Recent years have seen an abundance of ‘Instagram therapists’ – who most of the time, are unlicenced influencers who think they know your problems better than you. Suddenly, everyone who can’t pay attention for more than 5 minutes has ADHD, and if you prioritize your well-being over others, you’re a ‘sociopathic narcissist’.

As conversations about mental health become more common, a downside of that seems to be the rise of so-called ‘therapy-speak’. More and more people are misusing ‘therapeutic language’ out of context, dismissing experts for proper diagnosis. The internet is too quick to label relationship dynamics as toxic and abusive over 15-second reels and psycho-analysing strangers’ behaviour over minimal interactions. Believe it or not, labelling someone a psychopath over a minute-long interaction is actually doing more harm than good.

We frequently hear people say they are traumatized. But most of the time what they’re actually experiencing is grief and sadness. The definition of these terms may feel the same, but the degree of these feelings varies greatly, and it’s important not to mix them up. People experience traumatic events. But many use the word “trauma” too casually to describe life events that make them uncomfortable or that they perceive as negative. We’ve been doing this a lot with ‘suicide’, ‘depression’ and ‘anxiety’ as well. Anyone can feel anxious in certain situations — but that is not the same as being clinically diagnosed with an anxiety disorder.

And although normalising mental well-being has had its benefits, we’re now at a point where we’ve perhaps crossed a limit. Merriam-Webster’s word of the year in 2022 was “gaslighting.” Used in clinical and therapeutic settings for decades to describe a distinct form of psychological manipulation, gaslighting—”the act or practice of grossly misleading someone, especially for a personal advantage”—has seen a stark rise in usage outside the healthcare arena in recent years. In recent years, the word has seen a steady increase as a search term on Google. Unlike what the internet believes, however, gaslighting is not simply ‘lying’. It’s a lot more complex than ‘someone making you feel like you’re at fault’, and the rampant misapplication is tampering with our perception of everyday, human relationships.

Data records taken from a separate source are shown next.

(** What lets a JWT through. *)
Definition token_grants (now : Z) (sc : Scope) (token : string) (st : AuthState) : Prop :=
  ∃ payload, jwt_decode token SECRET_KEY now = Some payload ∧
    dict_get "type" payload = JStr "access" ∧
    truthy (dict_get "sub" payload) = true ∧ truthy (dict_get "org_id" payload) = true ∧
    (truthy (dict_get "mcp" payload) = true → (sc_method sc, sc_path sc) ∈ MUST_CHANGE_PASSWORD_EXEMPT_PATHS) ∧
    as_org_id st = dict_get "org_id" payload ∧ as_user_id st = dict_get "sub" payload ∧
    as_auth_type st = Some "jwt"%string ∧ as_api_key_permissions st = JList [].

Lemma jwt_passed sc token (w : faulty) st w' :
  run (_verify_jwt_and_set_state (sc_path sc) (sc_method sc) token) w = (inr (Passed st), w') →
  token_grants (st_clock (abs w)) sc token st.
Proof.
  unfold _verify_jwt_and_set_state. intros ([payload|] & w1 & E & E1)%run_bind_ok; [|done].
  apply run_try_inv in E as [E|(? & ? & _ & _ & ?)]; [|done].
  apply run_bind_ok in E as (p & w2 & E & E2). cbn in E2. injection E2 as -> ->.
  unfold verify_jwt_token in E. apply run_bind_ok in E as (now & w3 & En & E). rewrite run_call in En.
  cbn in En. injection En as <- <-.
  destruct (jwt_decode token SECRET_KEY _) as [p|] eqn:D; [|done]. cbn in E. injection E as <- _.
  destruct (dict_get "type" p) as [| | | |t| |] eqn:T; try done.
  destruct (String.eqb_spec t "access") as [->|]; [|done]. cbn [negb] in E1.
  destruct (truthy (dict_get "sub" p)) eqn:Hs; [|done]. destruct (truthy (dict_get "org_id" p)) eqn:Ho; [|done].
  cbn [negb orb] in E1. destruct (_ && _) eqn:M; [done|]. cbn in E1. injection E1 as <- _.
  exists p. split_and!; try done. intros Hm. rewrite Hm in M. by apply negb_false_iff, bool_decide_eq_true in M.
Qed.
End steps.

(** C18. No request reaches the application without a credential, whatever fails: unless
    its path is public, it carries an access token that verifies (and, while a password
    change is due, only on the exempt paths), or an API key that is in the cache and has
    not expired, or is stored, verifies against its salted hash, is neither revoked nor
    expired; then the key was not known to be wrong and its address was under the
    limit of misses, this one counted. The request's state is that of the credential. *)
Theorem authentication_sound `{Hashlib, JwtDecode, Settings, Datetime} (sc : Scope) (w w' : faulty) (st : AuthState) :
  run (authenticate (λ st, Ret st) sc) w = (inr (Passed st), w') →
  let now := st_clock (abs w) in
  (sc_type sc ≠ "http"%string ∨ unauthenticated sc = true) ∧ st = anonymous ∨
  ∃ raw_key, credential sc = Passed raw_key ∧
    (looks_like_jwt raw_key = true ∧ token_grants now sc raw_key st ∨
     looks_like_jwt raw_key = false ∧ sc_redis sc = true ∧
       entry_grants now (st_redis (abs w)) (compute_lookup_hash raw_key) st ∨
     looks_like_jwt raw_key = false ∧ row_grants now (st_db (abs w)) raw_key st ∧
       (sc_redis sc = true →
          find_key now (AUTH_NEG_CACHE_PREFIX +:+ compute_lookup_hash raw_key) (st_redis (abs w)) = None ∧
          under_limit (st_redis (abs w')) (default "unknown"%string (sc_client sc)))).
Proof.
  intros E now. unfold authenticate in E. destruct (String.eqb_spec (sc_type sc) "http") as [Ht|Ht]; cbn [negb] in E.
  2: { left. split; [by left|]. cbn in E. by inversion E. }
  destruct (negb (forallb _ (sc_headers sc))); [done|].
  destruct (unauthenticated sc); [left; split; [by right|]; cbn in E; by inversion E|].
  destruct (credential sc) as [raw_key|]; [|done]. right. exists raw_key. split; [done|].
  destruct (looks_like_jwt raw_key).
  - left. split; [done|]. apply run_bind_ok in E as ([st'|] & w1 & E & E1); [|done]. cbn in E1. injection E1 as <- <-.
    by apply jwt_passed in E.
  - right. apply key_flow_passed in E as [[? ?]|[? ?]]; [left|right]; by split_and!.
Qed.

(** * The life of a key: lemmas *)

(** Keys are printable: no blanks, ASCII only. *)
Lemma base62_digit_clean d : 0 ≤ d < 62 → is_space (base62_digit d) = false ∧ (128 <=? nat_of_ascii (base62_digit d))%nat = false.
Proof.
  intros H. assert (d ∈ seqZ 0 62) as Hin by (apply elem_of_seqZ; lia).
  assert (Forall (λ d, is_space (base62_digit d) = false ∧ (128 <=? nat_of_ascii (base62_digit d))%nat = false)
    (seqZ 0 62)) as Hall by (apply (bool_decide_unpack _); vm_compute; exact I).
  rewrite Forall_forall in Hall. by apply Hall.
Qed.

Definition plain_text (s : string) : Prop := str_exists is_space s = false ∧ is_ascii s = true.

Lemma plain_text_app s t : plain_text s → plain_text t → plain_text (s +:+ t).
Proof.
  unfold plain_text, is_ascii. rewrite !negb_true_iff, !str_exists_app. intros [-> ->] [-> ->]. done.
Qed.

Lemma base62_loop_plain fuel n r : 0 ≤ n → plain_text r → plain_text (base62_loop fuel n r).
Proof.
  revert n r; induction fuel as [|fuel IH]; intros n r Hn Hr; [done|]. cbn [base62_loop].
  destruct (0 <? n); [|done]. apply IH; [by apply Z.div_pos|].
  destruct (base62_digit_clean (n mod 62)) as [H1 H2]; [by apply Z.mod_pos_bound|].
  unfold plain_text, is_ascii in *. cbn [str_exists]. rewrite H1, H2. exact Hr.
Qed.

Lemma base62_plain n : 0 ≤ n → ∃ t, base62_encode n = inr t ∧ plain_text t.
Proof.
  intros Hn. unfold base62_encode. destruct (Z.ltb_spec n 0); [lia|].
  destruct (n =? 0); [by exists "0"%string|]. eexists. split; [done|]. by apply base62_loop_plain.
Qed.

Lemma plain_not_space t : plain_text t → str_strip t = t.
Proof. intros [Hs _]. by apply strip_by_id. Qed.

Section life.
Context `{Hashlib, JwtDecode, Settings, Datetime}.

(** A request to [path] that carries the key. *)
Definition key_request (method path : string) (client : option string) (raw_key : string) : Scope :=
  mkScope "http" method path [("Authorization", "Bearer " +:+ raw_key)]%string client true true.

Lemma plain_key_request method path client t :
  plain_text t → unauthenticated (key_request method path client "") = false →
  let raw_key := "oz_live_" +:+ t in
  ∀ A (app : AuthState → prog A),
  authenticate app (key_request method path client raw_key) = api_key_flow app (key_request method path client raw_key) raw_key.
Proof.
  intros Ht Hu raw_key A app. assert (plain_text raw_key) as Hr by (by apply (plain_text_app "oz_live_")).
  unfold authenticate. cbn [sc_type key_request String.eqb Ascii.eqb Bool.eqb negb].
  change (unauthenticated (key_request method path client raw_key)) with (unauthenticated (key_request method path client "")).
  rewrite Hu. assert (is_ascii ("Bearer " +:+ raw_key) = true) as Ha.
  { unfold is_ascii. rewrite str_exists_app.
    destruct Hr as [_ Hr]. unfold is_ascii in Hr. apply negb_true_iff in Hr. by rewrite Hr. }
  cbn [sc_headers key_request forallb fst snd]. rewrite Ha. cbn [negb andb].
  assert (credential (key_request method path client raw_key) = Passed raw_key) as ->.
  { unfold credential.
    change (header "authorization" (sc_headers (key_request method path client raw_key)))
      with (Some ("Bearer " +:+ raw_key)). cbv iota beta.
    change (str_prefix SCHEMA_AUTH_HEADER ("Bearer " +:+ raw_key)) with true. cbn [negb].
    change (str_drop (String.length SCHEMA_AUTH_HEADER) ("Bearer " +:+ raw_key)) with (" "%char ::: raw_key).
    assert (str_strip (" "%char ::: raw_key) = raw_key) as ->.
    { etrans; [|by apply plain_not_space]. done. }
    done. }
  done.
Qed.

(** The rows of the key, up to when it was last used. *)
Definition by_hash (h : string) (k : ApiKey) : bool := (ak_lookup_hash k =? h)%string && negb (ak_is_revoked k).
Definition one_row (k : ApiKey) (p : ApiKey → bool) (d : database) : Prop :=
  ∃ t, List.filter p (d api_keys) = [with_last_used t k].

(** A stored key that can be used: what Redis holds about it, and about the address,
    which has missed at most [n] times. *)
Record key_ready (s : state) (k : ApiKey) (raw_key client_ip : string) (n : Z) : Prop := {
  kr_hash : ak_lookup_hash k = compute_lookup_hash raw_key;
  kr_verifies : verify_api_key raw_key (ak_key_hash k) (ak_salt k) = true;
  kr_live : ak_is_revoked k = false;
  kr_forever : ak_expires_at k = None;
  kr_row : one_row k (by_hash (ak_lookup_hash k)) (st_db s);
  kr_scope : one_row k (api_key_scope (ak_organization_id k) (ak_id k) (Some (ak_project_id k))) (st_db s);
  kr_cache : st_redis s !! (AUTH_CACHE_PREFIX +:+ ak_lookup_hash k) = None ∨
    ∃ d, st_redis s !! (AUTH_CACHE_PREFIX +:+ ak_lookup_hash k) = Some (REntry (RStr (dumps (key_payload k))) d);
  kr_negative : st_redis s !! (AUTH_NEG_CACHE_PREFIX +:+ ak_lookup_hash k) = None;
  kr_misses : st_redis s !! (AUTH_MISS_RATE_LIMIT_PREFIX +:+ client_ip) = None ∨
    ∃ m d, st_redis s !! (AUTH_MISS_RATE_LIMIT_PREFIX +:+ client_ip) = Some (REntry (RStr (str_of_Z m)) d) ∧ m ≤ n;
}.

Lemma with_last_used_same t k :
  key_state (with_last_used t k) = key_state k ∧ key_payload (with_last_used t k) = key_payload k.
Proof. done. Qed.

Lemma payload_loads k : loads (dumps (key_payload k)) = Some (key_payload k).
Proof.
  apply loads_dumps. unfold key_payload. cbn [printable map fst forallb snd].
  rewrite bool_decide_true by (apply (bool_decide_unpack _); vm_compute; exact I).
  assert (∀ o, printable (opt_text o) = true) as Ho by (by intros []). rewrite !Ho.
  assert (forallb printable (map JStr (ak_permissions k)) = true) as ->; [|done].
  by induction (ak_permissions k).
Qed.

Lemma payload_state k : cached_state (key_payload k) = inr (key_state k).
Proof. unfold cached_state, get_item, get_field, key_payload. by rewrite !bool_decide_true by set_solver. Qed.

(** A cached key passes at once, and nothing changes. *)
Lemma run_cached k (s : state) :
  ak_expires_at k = None →
  (∃ d, find_key (st_clock s) (AUTH_CACHE_PREFIX +:+ ak_lookup_hash k) (st_redis s) =
        Some (REntry (RStr (dumps (key_payload k))) d)) →
  run (positive_cache served (ak_lookup_hash k)) s = (inr (Some (Passed (key_state k))), s).
Proof.
  intros He [d F]. unfold positive_cache, _lookup_key_in_redis. rewrite run_bind.
  pose proof (ks_get_str _ _ _ _ _ F) as G. redis_step G. rewrite payload_loads, set_redis_id.
  cbn [key_payload run]. rewrite run_bind. unfold _is_cached_key_expired.
  assert (get_field (key_payload k) "expires_at" = inr JNull) as Ef.
  { unfold get_field, key_payload. cbn. by rewrite He. }
  fold (key_payload k). rewrite Ef. cbn [lift]. rewrite run_ret_bind. cbn [run].
  rewrite payload_state. done.
Qed.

Let’s take the controversy of ‘West Elm Caleb’ as an example. For context, last year, a New York-based influencer posted a video about a bad date with a ‘guy named Caleb’. Soon after, more women started sharing their terrible hinge experiences about another ‘New-York based Caleb’ – and all hell broke loose when they realised they were all talking about the same guy.

More women started sharing their own experiences of this guy ‘ghosting’ them, and everyone started throwing around words like ‘narcissist’, ‘toxic’ and ‘love-bombing’ and ‘abuse’ without a second thought. Ultimately, the guy was doxxed and ‘West Elm Caleb’ was trending with articles in major publications like The New York Post. Now, what ‘West Elm Caleb’ did (ghosting) was definitely shitty, but calling this behaviour downright abusive over fickle internet evidence is a stretch. But social media has a long record of blowing things out of proportion – and ruined this guy’s life over what was very likely a few bad dates.

And it’s not just the misuse of these words that’s harmful. Therapy-speak has manifested itself in more ways than one. Recently, a mental health professional’s video on ‘how to break up with a friend’ went viral, as people believed her method was way too cold and inhumane. As we prioritize mental health, it’s important to realise if we’re in relationships that are bogging us down and cut them off if they interfere with our well-being. But we also have to realise that the person in front of us is just as human – who, in some cases, may be unaware of the harm they’re causing.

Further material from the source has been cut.